In: Statistics and Probability
Suppose you were asked to investigate which predictors explain the number of minutes that 10- to18-year-old students spend on Twitter. To do so, you build a linear regression model with Twitter usage (Y) measured as the number of minutes per week. The four predictors you include in the model are Height, Weight, Grade Level, and Age of each student. You build four simple linear regression models with Y regressed separately on each predictor, and each predictor is statistically significant. Then you build a multiple linear regression model with Y regressed on all four predictors, but only one predictor, Age, is statistically significant, and the others are not. What is likely going on among the four predictors? If you include more than one of these predictors in the model, what are some problems that can result?

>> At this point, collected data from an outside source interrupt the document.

(** * IDM heating sensor platform (custom_components/idm/sensor.py)

    A shallow embedding of the Home Assistant platform that polls the IDM
    cloud API: the client object [IdmData] with its throttled [update], the
    entity [IdmHeatingSensor] with its per-key extraction, the two
    code-to-label dictionaries and [setup_platform].

    Python objects are modelled as follows.
    - [str] is a list of Unicode code points ([pystr]); literals are written
      as UTF-8 text and decoded by [utf8].
    - decoded JSON is the tree [pyval]; [None] is [PNone].
    - a [float] is kept as the exact rational its literal denotes (with the
      two infinities and NaN apart); the rounding to binary64 is left out.
    - methods are state transformers that either return or raise ([M]); a
      raised exception keeps the state reached so far, as in Python. *)

From Stdlib Require Import ZArith NArith QArith Bool Ascii String List Lia Permutation.
Import ListNotations.

Local Open Scope list_scope.

(** ** Strings as code points *)

Definition pystr := list N.

Module Utf8.

Local Open Scope N_scope.

(** [go acc need bs]: [need] continuation bytes are still expected for the
    code point collected in [acc]. *)
Fixpoint go (acc : N) (need : nat) (bs : list N) : pystr :=
  match bs with
  | [] => []
  | b :: bs' =>
      match need with
      | O =>
          if b <? 128 then b :: go 0 O bs'
          else if b <? 224 then go (N.land b 31) 1%nat bs'
          else if b <? 240 then go (N.land b 15) 2%nat bs'
          else go (N.land b 7) 3%nat bs'
      | S O => (N.lor (N.shiftl acc 6) (N.land b 63)) :: go 0 O bs'
      | S k => go (N.lor (N.shiftl acc 6) (N.land b 63)) k bs'
      end
  end.

Definition decode (s : string) : pystr :=
  go 0 O (map N_of_ascii (list_ascii_of_string s)).

End Utf8.

Definition utf8 (s : string) : pystr := Utf8.decode s.

Fixpoint str_eqb (a b : pystr) : bool :=
  match a, b with
  | [], [] => true
  | x :: a', y :: b' => N.eqb x y && str_eqb a' b'
  | _, _ => false
  end.

(** [startswith k s]: [k] is a prefix of [s]. *)
Fixpoint startswith (k s : pystr) : bool :=
  match k, s with
  | [], _ => true
  | x :: k', y :: s' => N.eqb x y && startswith k' s'
  | _ :: _, [] => false
  end.

(** [k in s] for strings: [k] occurs in [s] as a substring. *)
Fixpoint contains (s k : pystr) : bool :=
  startswith k s || match s with [] => false | _ :: s' => contains s' k end.

(** ** [str.replace(old, new)]

    All non-overlapping occurrences, found from the left.  [replace_go] walks
    the string; [skip] counts the characters of a matched occurrence that are
    still to be dropped.  An empty [old] matches before every character and
    at the end. *)
Fixpoint replace_go (old new : pystr) (skip : nat) (s : pystr) : pystr :=
  match s with
  | [] => []
  | c :: s' =>
      match skip with
      | S k => replace_go old new k s'
      | O =>
          if startswith old s
          then new ++ replace_go old new (length old - 1) s'
          else c :: replace_go old new 0 s'
      end
  end.

Definition str_replace (s old new : pystr) : pystr :=
  match old with
  | [] => new ++ flat_map (fun c => c :: new) s
  | _ :: _ => replace_go old new 0 s
  end.

(** ** [str.rstrip(chars)]: drop the trailing characters that belong to the
    set [chars]. *)
Definition char_in (c : N) (chars : pystr) : bool := existsb (N.eqb c) chars.

Fixpoint str_rstrip (s chars : pystr) : pystr :=
  match s with
  | [] => []
  | c :: s' =>
      match str_rstrip s' chars with
      | [] => if char_in c chars then [] else [c]
      | r => c :: r
      end
  end.

(** ** Python values and exceptions *)

(** A [float]: the rational that the literal denotes, or an infinity, or NaN. *)
Inductive pyfloat : Type :=
| FFin (q : Q)
| FInf (negative : bool)
| FNan.

(** What [requests.post(...).json()] hands back: [dict] (with [str] keys),
    [list], [str], [int], [float], [bool] or [None]. *)
#[local] Unset Elimination Schemes.
Inductive pyval : Type :=
| PNone
| PBool (b : bool)
| PInt (z : Z)
| PFloat (f : pyfloat)
| PStr (s : pystr)
| PList (l : list pyval)
| PDict (d : list (pystr * pyval)).
#[local] Set Elimination Schemes.

(** The subclasses of [requests.exceptions.RequestException] that a call of
    [requests.post(...).json()] raises. *)
Inductive request_error : Type :=
| Timeout
| ConnectionError
| HTTPError
| TooManyRedirects
| JSONDecodeError
| OtherRequestError.

Inductive exn : Type :=
| RequestException (k : request_error)
| ValueError
| TypeError
| KeyError
| IndexError
| AttributeError
| OverflowError.

(** [except requests.exceptions.RequestException] *)
Definition is_RequestException (e : exn) : bool :=
  match e with RequestException _ => true | _ => false end.

(** [except ValueError]; [requests.exceptions.JSONDecodeError] derives from
    [json.JSONDecodeError], hence from [ValueError], too. *)
Definition is_ValueError (e : exn) : bool :=
  match e with
  | ValueError => true
  | RequestException JSONDecodeError => true
  | _ => false
  end.

Inductive result (A : Type) : Type :=
| Ok (a : A)
| Raise (e : exn).
Arguments Ok {A} a.
Arguments Raise {A} e.

(** ** The builtins [int] and [float] *)

Module Num.

Local Open Scope N_scope.

(** The blanks that [int] and [float] strip from both ends of a string: the
    ASCII white space (tab to carriage return, and the blank) and the Unicode
    white space above U+007F.  The separators U+001C to U+001F, which
    [str.isspace] counts as blanks, are not stripped. *)
Definition is_space (c : N) : bool :=
  ((9 <=? c) && (c <=? 13)) || (c =? 32)
  || (c =? 133) || (c =? 160) || (c =? 5760)
  || ((8192 <=? c) && (c <=? 8202))
  || (c =? 8232) || (c =? 8233) || (c =? 8239) || (c =? 8287) || (c =? 12288).

Fixpoint lstrip (s : pystr) : pystr :=
  match s with
  | c :: s' => if is_space c then lstrip s' else s
  | [] => []
  end.

Fixpoint rstrip (s : pystr) : pystr :=
  match s with
  | [] => []
  | c :: s' =>
      match rstrip s' with
      | [] => if is_space c then [] else [c]
      | r => c :: r
      end
  end.

Definition strip (s : pystr) : pystr := rstrip (lstrip s).

(** The code points of the digit zero in the scripts that have decimal
    digits (general category Nd, Unicode 14.0, the database of CPython 3.11):
    in each script the ten digits follow one another from the zero. *)
Definition digit_zeros : list N :=
  [ 48; 1632; 1776; 1984; 2406; 2534; 2662; 2790; 2918; 3046;
    3174; 3302; 3430; 3558; 3664; 3792; 3872; 4160; 4240; 6112;
    6160; 6470; 6608; 6784; 6800; 6992; 7088; 7232; 7248; 42528;
    43216; 43264; 43472; 43504; 43600; 44016; 65296; 66720; 68912; 69734;
    69872; 69942; 70096; 70384; 70736; 70864; 71248; 71360; 71472; 71904;
    72016; 72784; 73040; 73120; 92768; 92864; 93008; 120782; 120792; 120802;
    120812; 120822; 123200; 123632; 125264; 130032 ].

Fixpoint digit_from (zeros : list N) (c : N) : option N :=
  match zeros with
  | [] => None
  | z :: zeros' =>
      if (z <=? c) && (c <=? z + 9) then Some (c - z) else digit_from zeros' c
  end.

(** The value of a decimal digit: an ASCII digit or a decimal digit of
    another script, which [int] and [float] read alike. *)
Definition digit (c : N) : option N := digit_from digit_zeros c.

(** [sys.get_int_max_str_digits()] as it is set by default: [int] refuses a
    string with more digits. *)
Definition int_max_str_digits : nat := 4300.

(** [digitpart ::= digit (["_"] digit)*], read after its first digit:
    returns the value, the number of digits read and the rest. *)
Fixpoint digits_go (acc : N) (cnt : nat) (s : pystr) : N * nat * pystr :=
  match s with
  | [] => (acc, cnt, [])
  | c :: s' =>
      match digit c with
      | Some d => digits_go (10 * acc + d) (S cnt) s'
      | None =>
          if c =? 95 then
            match s' with
            | c' :: s'' =>
                match digit c' with
                | Some d => digits_go (10 * acc + d) (S cnt) s''
                | None => (acc, cnt, s)
                end
            | [] => (acc, cnt, s)
            end
          else (acc, cnt, s)
      end
  end.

Assumption in regression problems is predictors should not have multicolinearity.
Since when you build linear regression model with Y regressed separately on each predictor(x), then you have only one predictor and predict Y.It means your data have no corelation ( Multicolinearity) between others predictors because no others predictor available in your data set. therefore , each predictor is statistically significant.
On other hand , you build a multiple linear regression model with Y regressed on all four predictors(x1,x2,x3,x4), then you have get corelation between Height, weight and grade level to each other therefore its statistically significant on output (Y) is very low, but age is not corelated with Height, weight and grade level therefore its statistically significant on output (Y) is very high.
If you include more than one of these predictors in the model and these predictors will have corelation( Multicolinearity), then you will get problems and your accuracy will go down(i.e adjusted R - square decreases).